Quel che succede nella terza età del fotomatrimonio, quel che sta succedendo ora, è travolgente e difficile da interpretare. La rivoluzione comincia nelle tasche dei ragazzini, con gli smartphonedisinvolti che ne vengono fuori ovunque, anche nelle navate delle chiese. Il reportage selvaggio fotocellulare di nozze pian piano affianca, ancora non rimpiazza ma destabilizza l’album dell’era tivù. Sono foto sfrontate e maleducate, hanno la forma del senza forma, sono ridondanti smaccate insignificanti se prese una per una, ma cambiano il clima. E non perché sono foto digitali, qui Pozzato cade nello stesso strabismo dei tecno- entusiasti, la tecnica di registrazione non conta, bisogna considerare i modi della condivisione, la destinazione delle immagini dopo lo scatto, e qui c’entra Internet, c’entrano i social network.

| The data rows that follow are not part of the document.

(** Both versions end with the mask of the last word. *)
Lemma import_mask m b1 from (f : Z → Z) :
  wf m → length b1 = length (bitmap m) → (∀ j, is_word (word b1 j)) →
  (∀ i, 0 ≤ i < n_bits m → word_of i ≠ last_word_ptr m → bit b1 i = mem_bit from i) →
  is_word (f (word b1 (last_word_ptr m))) →
  (∀ i, 0 ≤ i < room m → word_of i = last_word_ptr m →
     Z.testbit (f (word b1 (last_word_ptr m))) (i mod 64) = (i <? n_bits m) && mem_bit from i) →
  ∃ m', set_word (last_word_ptr m) f (set_bitmap b1 m) = Some m'
    ∧ becomes m m' (mem_elems (n_bits m) from).
Proof.
  intros W Hl Hw Hb Hf Hlast. pose proof (wf_length m W). pose proof (last_words m W).
  pose proof (words_eq m W). pose proof (wf_bits m W).
  destruct (set_word_spec (last_word_ptr m) f (set_bitmap b1 m)) as (b' & -> & Hl' & Hb'); [cbn; lia|].
  cbn in Hl', Hb'. eexists. split; [done|]. apply (becomes_intro m b'); [done|lia| | |].
  - intros j. rewrite Hb'. by case_decide; subst.
  - intros i [? _]%elem_of_mem_elems. by apply elem_of_universe.
  - intros i Hi. rewrite elem_of_mem_elems. destruct (word_of_lt m i W Hi) as [Hwi Ei].
    unfold bit. rewrite Hb'. fold (word_of i). case_decide as Hd.
    + rewrite Hlast by done. rewrite andb_true_iff. intuition lia.
    + rewrite <- bit_word by lia. assert (i < n_bits m) by divlia. rewrite Hb by (done || lia). intuition lia.
Qed.
(** The subtraction of the smaller number [from2] from the larger [from1]; [to]
    has its sign already. *)
Definition sub_store (from1 from2 : decimal_t) (st : sub_state) (frac0 : Z) (to : decimal_t)
    : option (decimal_t * Z) :=
  let '(mk_sub start1 start2 intg1 intg2 frac1 frac2 _) := st in
  let '(intg1, frac0, error) := FIX_INTG_FRAC_ERROR (len to) intg1 frac0 in
  let to := mk_decimal (intg1 * DIG_PER_DEC1) (Z.max (frac from1) (frac from2)) (len to)
    (sign to) (buf to) in
  let fixed := negb (error =? E_DEC_OK) in
  let to := if fixed then set_frac (Z.min (frac to) (frac0 * DIG_PER_DEC1)) to else to in
  let frac1 := if fixed then Z.min frac1 frac0 else frac1 in
  let frac2 := if fixed then Z.min frac2 frac0 else frac2 in
  let intg2 := if fixed then Z.min intg2 intg1 else intg2 in
  b ← sub_loops (buf from1) start1 intg1 frac1 (buf from2) start2 intg2 frac2 frac0 (buf to);
  Some (set_buf b to, error).

(** [if (carry)]: the numbers are swapped, and the sign with them. *)
Definition sub_words (from1 from2 : decimal_t) (st : sub_state) (to : decimal_t)
    : option (decimal_t * Z) :=
  let frac0 := Z.max (ROUND_UP (frac from1)) (ROUND_UP (frac from2)) in
  let to := set_sign (sign from1) to in
  if sub_carry st
  then sub_store from2 from1 (mk_sub (start2 st) (start1 st) (sub_intg2 st) (sub_intg1 st)
         (sub_frac2 st) (sub_frac1 st) true) frac0 (set_sign (negb (sign to)) to)
  else sub_store from1 from2 st frac0 to.

Definition do_sub (from1 from2 to : decimal_t) : option (decimal_t * Z) :=
  c ← sub_compare from1 from2;
  match c with
  | None => to ← decimal_make_zero to; Some (to, E_DEC_OK)
  | Some st => sub_words from1 from2 st to
  end.

(** [do_sub] with [to == 0]. *)
Definition do_cmp (from1 from2 : decimal_t) : option Z :=
  c ← sub_compare from1 from2;
  Some (match c with
  | None => 0
  | Some st => if Bool.eqb (sub_carry st) (sign from1) then 1 else -1
  end).

Definition decimal_add (from1 from2 to : decimal_t) : option (decimal_t * Z) :=
  if Bool.eqb (sign from1) (sign from2) then do_add from1 from2 to else do_sub from1 from2 to.

Definition decimal_sub (from1 from2 to : decimal_t) : option (decimal_t * Z) :=
  if Bool.eqb (sign from1) (sign from2) then do_sub from1 from2 to else do_add from1 from2 to.

Definition decimal_cmp (from1 from2 : decimal_t) : option Z :=
  if Bool.eqb (sign from1) (sign from2) then do_cmp from1 from2
  else Some (if sign from1 && negb (sign from2) then -1 else 1).

(** [while (buf1 < end) if ( *buf1++) return 0] *)
Definition decimal_is_zero (from : decimal_t) : option bool :=
  let n := ROUND_UP (intg from) + ROUND_UP (frac from) in
  i ← skip_zeroes (Z.to_nat n) (buf from) 0;
  Some (negb (i <? n)).
Lemma neg_down_spec n to0 p R X2 s2 Y2 c :
  (n ≤ p ≤ length to0)%nat → length s2 = n → digits s2 → 0 ≤ c ≤ 1 →
  ∃ r c', neg_down n (take p to0 ++ R) (Z.of_nat p)
      (X2 ++ s2 ++ Y2) (Z.of_nat (length X2) + Z.of_nat n) c
    = Some (take (p - n) to0 ++ r ++ R, c')
    ∧ length r = n ∧ digits r ∧ 0 ≤ c' ≤ 1 ∧ - (num s2 + c) = num r - c' * base n.
Proof.
  revert p R s2 Y2 c. induction n as [|n IH]; intros p R s2 Y2 c Hp L2 D2 Hc.
  { exists [], c. cbn [neg_down app]. rewrite Nat.sub_0_r.
    destruct s2; try done. cbn [num]. rewrite base_0. split_and!; [done..|lia|lia|lia]. }
  destruct (snoc_view s2 n L2) as (t2 & x2 & -> & K2).
  apply Forall_app in D2 as [D2 Hx2%Forall_inv].
  cbn [neg_down]. rewrite !rd_snoc by done. cbn [mbind option_bind].
  destruct (SUB_computes 0 x2 c ltac:(done) Hx2 Hc) as (a & c1 & -> & Ha & Hc1 & E). cbn [mbind option_bind].
  destruct p as [|p]; [lia|]. replace (Z.of_nat (S p) - 1) with (Z.of_nat p) by lia.
  rewrite wr_take by lia. cbn [mbind option_bind].
  replace (Z.of_nat (length X2) + Z.of_nat (S n) - 1) with (Z.of_nat (length X2) + Z.of_nat n) by lia.
  rewrite <- !app_assoc. cbn [app].
  destruct (IH p (a :: R) t2 (x2 :: Y2) c1) as (r & c' & -> & Lr & Dr & Hc' & E'); [lia|done..|].
  exists (r ++ [a]), c'. rewrite <- app_assoc, !num_snoc, base_S, length_app, Lr. cbn [app length].
  split_and!; [done|lia|by apply Forall_app; split; [|constructor]|lia|lia|]. nia.
Qed.

(** The words that [borrow_down] leaves are unchanged by what is borrowed. *)
Lemma borrow_down_spec n to0 p R X1 s1 Y1 c :
  (n ≤ p ≤ length to0)%nat → length s1 = n → digits s1 → 0 ≤ c ≤ 1 → c ≤ num s1 →
  ∃ r m t1 u1, borrow_down n (take p to0 ++ R) (Z.of_nat p)
      (X1 ++ s1 ++ Y1) (Z.of_nat (length X1) + Z.of_nat n) c
    = Some (take (p - (n - m)) to0 ++ r ++ R, m)
    ∧ s1 = t1 ++ u1 ∧ length t1 = m ∧ length r = length u1 ∧ digits r ∧ num u1 - c = num r.
Proof.
  revert p R s1 Y1 c. induction n as [|n IH]; intros p R s1 Y1 c Hp L1 D1 Hc Hle.
  { destruct s1; [|done]. cbn [num] in Hle. exists [], O, [], []. cbn [borrow_down app num].
    rewrite Nat.sub_0_r. split_and!; [done..|lia]. }
  cbn [borrow_down]. destruct (Z.eqb_spec c 0) as [->|Hc0].
  { exists [], (S n), s1, []. rewrite Nat.sub_diag, Nat.sub_0_r, app_nil_r. by split_and!. }
  assert (c = 1) as -> by lia.
  destruct (snoc_view s1 n L1) as (t1 & x1 & -> & K1).
  apply Forall_app in D1 as [D1 Hx1%Forall_inv]. rewrite num_snoc in Hle.
  rewrite !rd_snoc by done. cbn [mbind option_bind].
  destruct (SUB_computes x1 0 1 Hx1 ltac:(done) ltac:(lia)) as (a & c1 & -> & Ha & Hc1 & E). cbn [mbind option_bind].
  destruct p as [|p]; [lia|]. replace (Z.of_nat (S p) - 1) with (Z.of_nat p) by lia.
  rewrite wr_take by lia. cbn [mbind option_bind].
  replace (Z.of_nat (length X1) + Z.of_nat (S n) - 1) with (Z.of_nat (length X1) + Z.of_nat n) by lia.
  rewrite <- !app_assoc. cbn [app].
  destruct (IH p (a :: R) t1 (x1 :: Y1) c1) as (r & m & u1 & u2 & -> & -> & Lm & Lr & Dr & E');
    [lia|done..| |].
  { unfold digit in *. pose proof (num_bound t1 D1). nia. }
  exists (r ++ [a]), m, u1, (u2 ++ [x1]). rewrite <- !app_assoc, !num_snoc, !length_app, Lr in *. cbn [app length] in *.
  split_and!; [f_equal; f_equal; f_equal; f_equal; lia|done|done|lia|by apply Forall_app; split; [|constructor]|]. nia.
Qed.

Lemma fill_up_spec n v X s Y :
  length s = n →
  fill_up n v (X ++ s ++ Y) (Z.of_nat (length X)) = Some (X ++ replicate n v ++ Y).
Proof.
  revert X s. induction n as [|n IH]; intros X s Hl; cbn [fill_up].
  { by destruct s. }
  destruct s as [|x s]; [done|]. cbn [app]. rewrite wr_app. cbn [mbind option_bind replicate app].
  replace (X ++ v :: s ++ Y) with ((X ++ [v]) ++ s ++ Y) by (by rewrite <- app_assoc).
  replace (Z.of_nat (length X) + 1) with (Z.of_nat (length (X ++ [v]))) by (rewrite length_app; simpl; lia).
  rewrite IH by (simpl in Hl; lia). by rewrite <- app_assoc.
Qed.

(** ** Decimals *)

(** The numbers of words of the integer part and of the fraction. *)
Definition ni (d : decimal_t) : nat := Z.to_nat (ROUND_UP (intg d)).
Definition nf (d : decimal_t) : nat := Z.to_nat (ROUND_UP (frac d)).

(** The words in use. *)
Definition words (d : decimal_t) : list Z := take (ni d + nf d) (buf d).

Record wf (d : decimal_t) : Prop := {
  wf_intg : 0 ≤ intg d;
  wf_frac : 0 ≤ frac d;
  wf_some : 0 < intg d + frac d;
  wf_len : len d = Z.of_nat (length (buf d));
  wf_fit : (ni d + nf d ≤ length (buf d))%nat;
  wf_digits : digits (words d);
}.

(** The words with [F] words of fraction, cut off or filled up with 0. *)
Definition words_at (F : nat) (d : decimal_t) : list Z :=
  take (ni d + F) (words d ++ replicate F 0).

(** The absolute value in units of [10^(-9F)], rounded down. *)
Definition mant_at (F : nat) (d : decimal_t) : Z := num (words_at F d).

(** The value with its sign. *)
Definition value_at (F : nat) (d : decimal_t) : Z := (if sign d then -1 else 1) * mant_at F d.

Il matrimonio fotocellulare non è più documento né fiction, è flusso senza deposito, non produce album infatti, produce narrazioni ibride, effimere, disseminate in Rete, rimescolate con i programmi di ritocco, euforizzate da mini-didascalie ironiche, condivise su Twitter o su un profilo Facebook o direttamente sul display del cellulare, per pochi secondi, e poi scompaiono. Lo studio di Pozzato si ferma prima di questa smaterializzazione dei supporti, su questo inizio della fine della foto di nozze come deposito di memoria. Forse perché il processo non è ancora compiuto, e in qualche modo l’album, di carta o in forma di slideshow elettronico con musica, ancora resiste come oggetto concreto memoriale ed emotivo, i professionisti cercano solo di adeguarsi un po’ alla moda “sprezzando” l’estetica già invecchiata delle foto stile tivù per farle somigliare a quelle di Instagram. Ma non è detto che duri. Già oggi esistono gli album di divorzio: ex sposi amareggiati chiedono a tecnici di correggere le proprie foto, tagliando via al computer il partner. Siatevi fedeli, finché Photoshop non vi separi.